▸ **WHAT THE TASK ASKS**: Throughout the listing that follows, find each line with the word "intros" and copy it.

▸ **DATASET EXCERPTS**:
Lemma login_resolved_run args up s resp :
  up (login_request s args) = Resolved resp ->
  data resp <> JNull ->
  CallTool "login_user" (Some args) up s =
  {| result := Returned (text_result (login_succeeded (data resp)));
     session :=
       match prop (data resp) "cookie" with
       | Some c =>
           if truthy c then {| apiKey := apiKey s; loginCookie := Some c |} else s
       | None => s
       end;
     issued := [login_request s args] |}.
Proof.
  intros H Hnull. dispatch.
  erewrite try_catch_returned; [ reflexivity | ].
  apply (loginUser_resolved _ _ _ _ resp); assumption.
Qed.

Lemma create_tweet_guarded_run args up s :
  authenticated s = false ->
  CallTool "create_tweet" (Some args) up s =
  {| result :=
       Threw (McpError InternalError
                "TwitterAPI.io error: Must login first before creating tweets");
     session := s; issued := [] |}.
Proof.
  intros H. unfold authenticated in H.
  unfold CallTool, try_catch, bind, ret, throw; simpl.
  unfold createTweet, bind, this; simpl. rewrite H. reflexivity.
Qed.

Lemma create_tweet_run args up s :
  authenticated s = true ->
  CallTool "create_tweet" (Some args) up s =
  {| result := tool_result (up (post_request s "/create_tweet_v2" (tweet_body args)));
     session := s;
     issued := [post_request s "/create_tweet_v2" (tweet_body args)] |}.
Proof.
  intros H. unfold authenticated in H.
  unfold CallTool, try_catch, bind, ret, throw; simpl.
  unfold createTweet, bind, this; simpl. rewrite H. simpl.
  rewrite makePostRequest_run. fold (tweet_body args). simpl.
  destruct (up _) as [resp | [message resp | message | v]]; reflexivity.
Qed.

(* ===================================================================== *)
(** ** The session across invocations *)
(* ===================================================================== *)

Lemma read_tool_not_login name : In name read_tools -> String.eqb name "login_user" = false.
Proof.
  intros H. simpl in H.
  repeat (destruct H as [<- | H]); try contradiction; reflexivity.
Qed.

(** One invocation changes the session only by storing the cookie it
    obtained. *)
Lemma session_step i s :
  session (invoke i s) =
  match cookie_obtained i s with
  | Some c => {| apiKey := apiKey s; loginCookie := Some c |}
  | None => s
  end.
Proof.
  destruct i as [name [args | ] up]; unfold invoke, cookie_obtained;
    cbn [tool arguments network].
  2:{ rewrite missing_arguments_run. simpl. destruct (String.eqb name _); reflexivity. }
  destruct (tool_cases name) as [H | [-> | [-> | H]]].
  - rewrite (read_tool_not_login _ H).
    destruct (read_tool_run name args H) as (ep & ps & E). rewrite E. reflexivity.
  - simpl. destruct (up (login_request s args)) as [resp | e] eqn:U.
    + destruct (data resp) eqn:D;
        [ rewrite (login_null_run _ _ _ _ U D); reflexivity
        | rewrite (login_resolved_run _ _ _ _ U) by (rewrite D; discriminate);
          rewrite D; simpl; try reflexivity .. ].
      destruct (assoc "cookie" members) as [c | ]; [ destruct (truthy c) | ];
        reflexivity.
    + rewrite (login_rejected_run _ _ _ _ U). reflexivity.
  - simpl. destruct (authenticated s) eqn:A.
    + rewrite (create_tweet_run _ _ _ A). reflexivity.
    + rewrite (create_tweet_guarded_run _ _ _ A). reflexivity.
  - rewrite (unknown_tool_run _ _ _ _ H).
    assert (N : String.eqb name "login_user" = false).
    { apply String.eqb_neq. intros ->. apply H. unfold known_tools.
      apply in_or_app. right. left. reflexivity. }
    rewrite N. reflexivity.
Qed.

▸ **ANSWER BOX**:
  intros H Hnull. dispatch.
  intros H. unfold authenticated in H.
  intros H. unfold authenticated in H.
  intros H. simpl in H.
    { apply String.eqb_neq. intros ->. apply H. unfold known_tools.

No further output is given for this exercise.